Web3 is not that far away
If Web3 seems too far in the distance for the allocation of resources today, consider how quickly things are moving. Many of the virtual concepts and systems that will stand up the metaverse were democratized during work and school lockdowns of the pandemic. Students, citizens and workers participated in that online ecosystem more fully than anyone could have anticipated. Sometimes they did so safely; sometimes not. Identity data is extremely vulnerable in the untamed lands of hybrid interaction.
It's also worth taking some time to investigate some of today’s fledgling Web3 providers. They may be remembered as flashes in the virtual pan, but others may become tomorrow’s Google or Amazon.
Studying and exploring those providers and their technologies will look different for each agency. However, the goal should be to get as much tactile experience as possible. Sign up for a digital wallet and transact with cryptocurrency. Try on a virtual reality headset and play around with avatars. Pull in legacy identity experts and self-taught metaverse developers to brainstorm early use cases and technologies an agency might integrate now.

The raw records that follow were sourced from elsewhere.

Lemma above_depth b :
  above b → ∃ d, Round.candidate_depth bl (content b) = Some d ∧ longest bl b d ∧
    (N.to_nat d ≤ S (size (Blocklace.blocks bl))).
Proof.
  intros Ha. unfold Round.candidate_depth. case_decide as Hp.
  { exists 0%N. split_and!; [done| |lia]. apply longest_above; [|by left].
    intros x (p & Hin & _). set_solver. }
  assert (∃ ds, mapM (Round.depth bl) (hash_iter (predecessors (content b))) = Some ds) as [ds Hds].
  { apply mapM_is_Some, Forall_forall. intros p Hpin%elem_of_hash_iter.
    destruct (above_closed b Ha p Hpin) as [r Hr].
    destruct (parent_intro b p r Hpin Hr) as (x & Hx & <- & _).
    destruct (stored_depth x (stored_parent _ _ Hx)) as (d & _ & Hd & _). exists d.
    apply depth_spec; [apply Hwf|]. by exists (identity x). }
  rewrite Hds. cbn [mbind option_bind]. apply mapM_Some in Hds.
  pose proof (reference_depths b ds Ha Hds) as Hdepth.
  destruct (iter_max ds) as [m|] eqn:Em.
  2:{ apply iter_max_None in Em as ->. apply Forall2_length in Hds. simpl in Hds.
      rewrite length_hash_iter in Hds. apply size_empty_inv in Hds. by apply leibniz_equiv in Hds. }
  apply iter_max_Some in Em as [Hm Hmax]. apply Hdepth in Hm as (x & Hx & Hl & Hle).
  cbn [mbind option_bind]. exists (m + 1)%N. split_and!; [|apply longest_above|lia].
  - apply checked_add_Some. split; [done|lia].
  - intros y Hy. destruct (stored_depth y (stored_parent _ _ Hy)) as (d & _ & _ & Hld & ?).
    exists d. split; [done|]. assert (d <= m)%N; [|lia]. apply Hmax, Hdepth. by exists y.
  - right. by exists x, m.
Qed.

Lemma clean_rejected b : above b → clean bl ∅ b.
Proof.
  intros Ha. destruct (above_depth b Ha) as (d & _ & Hl & Hd).
  apply (clean_above bl ∅ b d); [apply Ha|set_solver| | | |done|lia].
  - intros p Hp. destruct (above_closed b Ha p Hp) as [r Hr].
    destruct (parent_intro b p r Hp Hr) as (x & _ & _ & Hx). by exists x.
  - intros x Hx. apply stored_parent in Hx as Hs. destruct (clean_stored x Hs) as [H1 _ H3 H4].
    split; [done| |done..]. intros c Hc%rtc_stored; [|done].
    rewrite not_elem_of_union, not_elem_of_singleton. split; [by apply fresh_key|set_solver].
  - intros e He%tc_above. by apply fresh_key.
Qed.
Lemma pruned_refers a b :
  refers bl' a b ↔ refers bl a b ∧ ¬ pruned_away bl cp a ∧ ¬ pruned_away bl cp b.
Proof.
  unfold refers. setoid_rewrite pruned_lookup. split.
  - intros (c & p & [Ha Hn] & Hpin & Hr). split_and!; [|done|].
    + exists c, p. split_and!; [done..|]. by apply pruned_resolve_back.
    + apply resolve_Some in Hr as [Hr _]. by apply pruned_dom in Hr as [_ ?].
  - intros ((c & p & Ha & Hpin & Hr) & Hna & Hnb). exists c, p. split_and!; [done..|].
    by apply pruned_resolve.
Qed.
Lemma pruned_points a b :
  points bl' a b ↔ refers bl a b ∧ ¬ pruned_away bl cp a ∧ a ≠ cp.
Proof.
  rewrite points_refers, pruned_refers, (pruned_checkpoint _ _ _ _ Hp). split.
  - intros ((? & ? & ?) & Hne). split_and!; [done..|congruence].
  - intros (Hr & Ha & Hne). split; [|congruence]. split_and!; [done..|]. by eapply kept_reference.
Qed.

(** The invariant survives, when no former checkpoint is kept as an ordinary
    block. *)
Lemma pruned_well_formed :
  well_formed bl →
  (∀ o, Blocklace.checkpoint bl = Some o → o ∈ Blocklace.dom bl' → o = cp) → well_formed bl'.
Proof.
  intros [Hcl _ Hac] Hold. split; [|apply pruned_unique|].
  - intros a c p [Ha Hn]%pruned_lookup Hne Hpin. rewrite (pruned_checkpoint _ _ _ _ Hp) in Hne.
    assert (Blocklace.checkpoint bl ≠ Some a) as Hoa.
    { intros Ho. apply Hne. f_equal. symmetry. apply (Hold a Ho), pruned_dom.
      split; [apply elem_of_lace_dom; by eexists|done]. }
    destruct (Hcl a c p Ha Hoa Hpin) as [r Hr]. exists r. apply pruned_resolve; [done|].
    apply (kept_reference a); [congruence|done|]. by exists c, p.
  - intros a Ht. apply (Hac a). revert Ht. apply (tc_congruence id). intros x y Hxy.
    pose proof Hxy as [Hx _]%points_dom. apply pruned_points in Hxy as (Hxy & _ & Hne).
    apply points_refers. split; [done|]. intros Ho. by apply Hne, Hold.
Qed.

(** ** Depths

    The first prune of a blocklace: the depth of every kept block is what it
    was, and the blocks that go are less deep than the checkpoint. *)

Section first.
Hypothesis Hwf : well_formed bl.
Hypothesis Hno : Blocklace.checkpoint bl = None.
Hypothesis Hsize : (N.of_nat (size (Blocklace.blocks bl)) <= u64_max)%N.
Hypothesis Hcpd : is_depth bl cp cpd.
#[local] Set Default Proof Using "Type* HO Hp Hu Hwf Hno Hsize Hcpd".

Lemma refers_points a b : refers bl a b ↔ points bl a b.
Proof. rewrite points_refers, Hno. naive_solver. Qed.

Lemma first_well_formed : well_formed bl'.
Proof. apply pruned_well_formed; [done|]. intros o Ho. congruence. Qed.

Lemma first_points a b :
  points bl' a b ↔ points bl a b ∧ ¬ pruned_away bl cp a ∧ a ≠ cp.
Proof. by rewrite pruned_points, refers_points. Qed.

When possible, constituents should be included in research. By exploring Web3 and engaging constituents in that journey, trust in a collective readiness for the next iteration of the internet will undoubtedly grow. In a world where possibilities are endless, every dream can be realized and every fiction resembles reality, trust will become every agency’s most critical asset.
Al Pascual is SVP, Enterprise Risk Solutions for Sontiq, a TransUnion company.